* WHAT YOU WILL DO:
Each line from the beginning of the entries below through the line that includes "to the socket" must be returned exactly as given.

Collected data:
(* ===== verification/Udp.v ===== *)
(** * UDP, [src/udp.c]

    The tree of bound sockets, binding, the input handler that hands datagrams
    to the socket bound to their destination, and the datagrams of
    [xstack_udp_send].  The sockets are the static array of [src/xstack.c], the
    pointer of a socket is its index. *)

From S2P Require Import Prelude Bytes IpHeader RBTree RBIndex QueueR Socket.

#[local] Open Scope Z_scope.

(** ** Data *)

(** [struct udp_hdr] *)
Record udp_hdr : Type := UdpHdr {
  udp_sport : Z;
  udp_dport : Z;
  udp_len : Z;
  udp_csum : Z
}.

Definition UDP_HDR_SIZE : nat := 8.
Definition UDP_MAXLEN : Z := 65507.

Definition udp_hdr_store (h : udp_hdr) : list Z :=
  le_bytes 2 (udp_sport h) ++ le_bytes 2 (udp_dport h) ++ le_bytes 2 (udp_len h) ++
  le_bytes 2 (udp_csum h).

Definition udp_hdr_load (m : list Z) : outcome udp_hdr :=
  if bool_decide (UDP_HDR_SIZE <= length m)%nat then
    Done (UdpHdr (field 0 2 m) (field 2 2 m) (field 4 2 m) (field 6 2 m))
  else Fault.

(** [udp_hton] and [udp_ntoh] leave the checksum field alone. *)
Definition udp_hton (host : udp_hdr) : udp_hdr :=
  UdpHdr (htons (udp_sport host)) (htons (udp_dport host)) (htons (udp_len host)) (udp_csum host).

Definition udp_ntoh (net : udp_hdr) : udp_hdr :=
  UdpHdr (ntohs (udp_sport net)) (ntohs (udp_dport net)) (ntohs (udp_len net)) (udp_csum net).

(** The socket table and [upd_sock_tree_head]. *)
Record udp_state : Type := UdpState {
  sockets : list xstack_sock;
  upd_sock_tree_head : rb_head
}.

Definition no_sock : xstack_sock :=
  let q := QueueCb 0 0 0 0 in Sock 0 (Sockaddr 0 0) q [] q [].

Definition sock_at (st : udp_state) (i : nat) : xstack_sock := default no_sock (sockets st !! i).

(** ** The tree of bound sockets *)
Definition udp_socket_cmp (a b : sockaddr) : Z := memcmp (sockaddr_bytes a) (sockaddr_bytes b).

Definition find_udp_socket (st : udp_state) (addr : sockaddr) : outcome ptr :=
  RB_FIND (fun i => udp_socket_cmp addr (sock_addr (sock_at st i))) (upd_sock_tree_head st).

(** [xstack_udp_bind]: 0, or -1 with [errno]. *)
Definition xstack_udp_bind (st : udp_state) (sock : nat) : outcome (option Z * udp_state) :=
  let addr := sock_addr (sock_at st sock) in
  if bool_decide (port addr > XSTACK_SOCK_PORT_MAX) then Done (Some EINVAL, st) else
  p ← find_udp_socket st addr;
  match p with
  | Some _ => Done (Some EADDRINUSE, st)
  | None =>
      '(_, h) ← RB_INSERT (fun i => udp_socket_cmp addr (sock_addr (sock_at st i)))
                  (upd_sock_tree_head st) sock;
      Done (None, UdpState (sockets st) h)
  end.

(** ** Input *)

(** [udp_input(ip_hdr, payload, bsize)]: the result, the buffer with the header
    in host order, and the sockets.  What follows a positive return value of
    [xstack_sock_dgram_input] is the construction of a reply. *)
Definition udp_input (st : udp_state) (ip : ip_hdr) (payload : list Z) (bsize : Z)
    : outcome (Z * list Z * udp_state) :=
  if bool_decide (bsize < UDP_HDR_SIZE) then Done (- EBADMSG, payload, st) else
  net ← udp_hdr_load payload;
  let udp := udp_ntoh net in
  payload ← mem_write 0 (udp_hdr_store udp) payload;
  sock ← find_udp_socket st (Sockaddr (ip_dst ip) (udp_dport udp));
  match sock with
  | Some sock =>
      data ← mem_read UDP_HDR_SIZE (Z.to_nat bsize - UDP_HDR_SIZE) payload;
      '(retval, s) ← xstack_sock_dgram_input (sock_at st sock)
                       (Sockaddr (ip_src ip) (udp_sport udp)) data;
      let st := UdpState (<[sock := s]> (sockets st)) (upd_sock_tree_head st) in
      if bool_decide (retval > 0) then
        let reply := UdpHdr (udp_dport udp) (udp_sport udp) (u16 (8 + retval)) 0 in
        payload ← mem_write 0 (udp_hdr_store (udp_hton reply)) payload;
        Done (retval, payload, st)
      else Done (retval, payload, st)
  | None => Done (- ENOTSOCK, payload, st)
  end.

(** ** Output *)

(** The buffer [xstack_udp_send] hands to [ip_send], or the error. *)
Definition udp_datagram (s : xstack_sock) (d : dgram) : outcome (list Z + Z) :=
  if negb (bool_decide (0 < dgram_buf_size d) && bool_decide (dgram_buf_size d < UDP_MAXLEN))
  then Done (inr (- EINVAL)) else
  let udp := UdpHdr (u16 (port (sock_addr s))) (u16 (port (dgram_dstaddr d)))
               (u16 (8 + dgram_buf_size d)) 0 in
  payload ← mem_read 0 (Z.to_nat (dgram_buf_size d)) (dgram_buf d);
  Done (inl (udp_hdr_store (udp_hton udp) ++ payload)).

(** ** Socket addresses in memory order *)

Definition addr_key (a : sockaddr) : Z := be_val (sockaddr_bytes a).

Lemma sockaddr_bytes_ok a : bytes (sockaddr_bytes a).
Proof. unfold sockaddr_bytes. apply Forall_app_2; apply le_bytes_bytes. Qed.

* FINISHED EXERCISE:
(* ===== verification/Udp.v ===== *)
(** * UDP, [src/udp.c]

    The tree of bound sockets, binding, the input handler that hands datagrams
    to the socket bound to their destination, and the datagrams of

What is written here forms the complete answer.